Des chercheurs de l'Institut Pasteur, du CNRS et de l'Imperial College à Londres, qui s'étaient déjà intéressés aux anticorps capables de neutraliser la dengue, se sont également penchés sur le virus Zika.

Ils ont sélectionné deux anticorps EDE capables de stopper la dengue et ont découvert que l'un d'entre eux était particulièrement efficace pour "neutraliser" le virus Zika. Ils ont réussi à reconstituer l'endroit précis où celui-ci vient se fixer sur la protéine d'enveloppe du virus Zika et ont découvert que celui-ci était le même sur le virus de la dengue.

Une découverte "inattendue"

Cette découverte, a indiqué à l'AFP Félix Rey, responsable du laboratoire de virologie structurale à l'Institut Pasteur (Paris) qui a dirigé l'étude, était "totalement inattendue".

Selon Juthathip Mongkolsapaya, un autre chercheur, il s'agit des "premiers anticorps très puissants" découverts contre le Zika.

Le virus a longtemps été considéré comme peu dangereux.

Mais l'épidémie qui touche plusieurs pays d'Amérique du Sud, dont le Brésil a fait apparaître des complications neurologiques et surtout de graves anomalies du développement cérébral (microcéphalies) des bébés nés de mères infectées qui ont conduit l'Organisation mondiale de la santé à déclarer une "urgence de santé publique de portée internationale" en février.

Il n'existe à ce jour aucun vaccin pour se protéger du Zika, contrairement à la dengue qui dispose d'un vaccin développé par le laboratoire français Sanofi.

Transmis comme dans le cas du Zika par des moustiques de type Aedes, la dengue est en pleine recrudescence à travers le monde.
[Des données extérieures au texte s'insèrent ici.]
(** RegisterFlags adds the flags required to config this to the given
    FlagSet.  [None]: one of the calls panics. *)
Definition RegisterFlagsIn (cfg : Config) (f : gmap string (flag.Flag Ref))
  : option (Config * gmap string (flag.Flag Ref)) :=
  st ← BoolVar LogSuccessRef "server.log-success" false "Log successful requests" (cfg, f);
  st ← IntVar HTTPListenPortRef "server.http-listen-port" 80 "HTTP server listen port." st;
  st ← IntVar GRPCListenPortRef "server.grpc-listen-port" 9095 "gRPC server listen port." st;
  st ← DurationVar ServerGracefulShutdownTimeoutRef "server.graceful-shutdown-timeout"
         (5 * Second) "Timeout for graceful shutdowns" st;
  st ← DurationVar HTTPServerReadTimeoutRef "server.http-read-timeout"
         (5 * Second) "Read timeout for HTTP server" st;
  st ← DurationVar HTTPServerWriteTimeoutRef "server.http-write-timeout"
         (5 * Second) "Write timeout for HTTP server" st;
  DurationVar HTTPServerIdleTimeoutRef "server.http-idle-timeout"
    (120 * Second) "Idle timeout for HTTP server" st.


(** The names [RegisterFlags] defines. *)
Definition flagNames : list string :=
  [ "server.log-success"; "server.http-listen-port"; "server.grpc-listen-port";
    "server.graceful-shutdown-timeout"; "server.http-read-timeout";
    "server.http-write-timeout"; "server.http-idle-timeout" ].

End server.

(** A transformer that makes its two halves observable: [before], then the
    wrapped handler, then [after]. *)
Definition around (before after : list Event) : middleware.Interface :=
  middleware.Func (fun next rt r =>
    let '(resp, evs) := next rt r in (resp, before ++ evs ++ after)).


(** ** Properties of servers and worlds *)

(** The goroutines that are asleep until the end of a shutdown timeout. *)
Definition timers (w : World) : list Goroutine :=
  List.filter server.isTimer (goroutines w).

(** The server has not been stopped yet, and no shutdown timer of an earlier
    run is asleep. *)
Definition ready (s : server.Server) (w : World) : Prop :=
  grpc.stopped (server.GRPC s) = false ∧ timers w = [].

(** The bridge service is registered on an RPC server. *)
Definition bridgeRegistered (g : grpc.Server) : Prop :=
  is_Some (grpc.lookup_method httpgrpc.HandleMethod g).

(** The server as it is while [Run] waits for the stop signal, for a [Run]
    that is called on [s] in the world [w]: the server the two [Serve]
    goroutines work for. *)
Definition running (s : server.Server) (w : World) : server.Server :=
  snd (fst (server.Run_start s w)).

(** The three entries every chain starts with: logging, latency
    instrumentation, trace-context propagation. *)
Definition builtinHTTP (cfg : server.Config) : list middleware.Interface :=
  [ middleware.Log_Interface {| middleware.LogSuccess := server.LogSuccess cfg |};
    middleware.Instrument_Interface
      {| middleware.Duration := server.requestDuration cfg;
         middleware.RouteMatcher := mux.Match |};
    middleware.Func (nethttp.Middleware opentracing.GlobalTracer) ].

Definition builtinGRPC (cfg : server.Config) : list grpc.UnaryServerInterceptor :=
  [ middleware.ServerLoggingInterceptor (server.LogSuccess cfg);
    middleware.ServerInstrumentInterceptor (server.requestDuration cfg);
    otgrpc.OpenTracingServerInterceptor opentracing.GlobalTracer ].

(** ** The moments of a run *)

(** The server once its RPC server has lost its connections. *)
Definition stopServer (s : server.Server) : server.Server :=
  server.set_GRPC (grpc.Stop (server.GRPC s)) s.

(** When the shutdown timer wakes up, for a run whose [Loop] returns at [tS]. *)
Definition deadline (s : server.Server) (tS : Z) : Z :=
  tS + Z.max 0 (server.ServerGracefulShutdownTimeout (server.cfg s)).

(** When a blocking call that is entered at [now] returns: when what it waits
    for is there, or at [limit] when that comes first. *)
Definition waitUntil (now : Z) (there : option Z) (limit : Z) : Z :=
  Z.max now (match there with Some d => Z.min d limit | None => limit end).

(** When [GracefulStop] returns. *)
Definition rpcEnd (env : Env) (s : server.Server) (tS : Z) : Z :=
  waitUntil tS (rpcDrained env tS) (deadline s tS).

(** When [Shutdown] returns. *)
Definition httpEnd (env : Env) (s : server.Server) (tS : Z) : Z :=
  let tG := rpcEnd env s tS in
  waitUntil tG (httpDrained env tG) (if deadline s tS <=? tG then tG else deadline s tS).

(** When the two graceful stops of [Run] are over if nothing forces them;
    [None]: never. *)
Definition gracefulEnd (env : Env) (tS : Z) : option Z :=
  tG ← Z.max tS <$> rpcDrained env tS;
  Z.max tG <$> httpDrained env tG.

(** What the shutdown timer does when it wakes up. *)
Definition forced (tF : Z) (ctx : nat) : list (Z * Action) :=
  [(tF, CancelCalled ctx); (tF, StopCalled)].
Elle sévit dans les régions tropicales et subtropicales de la planète, où près de 400 millions de personnes sont infectées chaque année.

Zika aggravé par la dengue

Une étude distincte publiée jeudi par la revue Nature Immunology estime pour sa part qu'une exposition préalable à la dengue pourrait amplifier l'infection par le virus Zika.

Les symptômes incluent la fièvre, des céphalées intenses et des douleurs musculaires, articulaires et derrière les yeux.

Des chercheurs, dont plusieurs ont participé à la première étude, ont découvert que la plupart des anticorps produits par les personnes infectées par la dengue facilitaient la réplication du virus Zika.

C'est ce qui pourrait expliquer la virulence de l'épidémie de Zika en Amérique latine, où de nombreuses personnes ont également été en contact avec la dengue.

"Les deux études se complètent. Elles montrent qu'il est très important que le futur vaccin utilise le bon anticorps et cible le talon d'Achille du virus", souligne M. Rey qui a participé aux deux études.

Pour l'instant toutefois, "il nous reste tout à faire, notamment mettre en place un essai clinique ce qui risque de prendre du temps", reconnaît-il.

Des vaccins contre le Zika sont à l'étude dans de nombreux laboratoires, dont certains ont déjà été testés sur des animaux.

L'un d'entre eux est développé par le groupe pharmaceutique américain Inovio, qui vient d'annoncer le lancement de tests sur des humains avant la fin de l'année.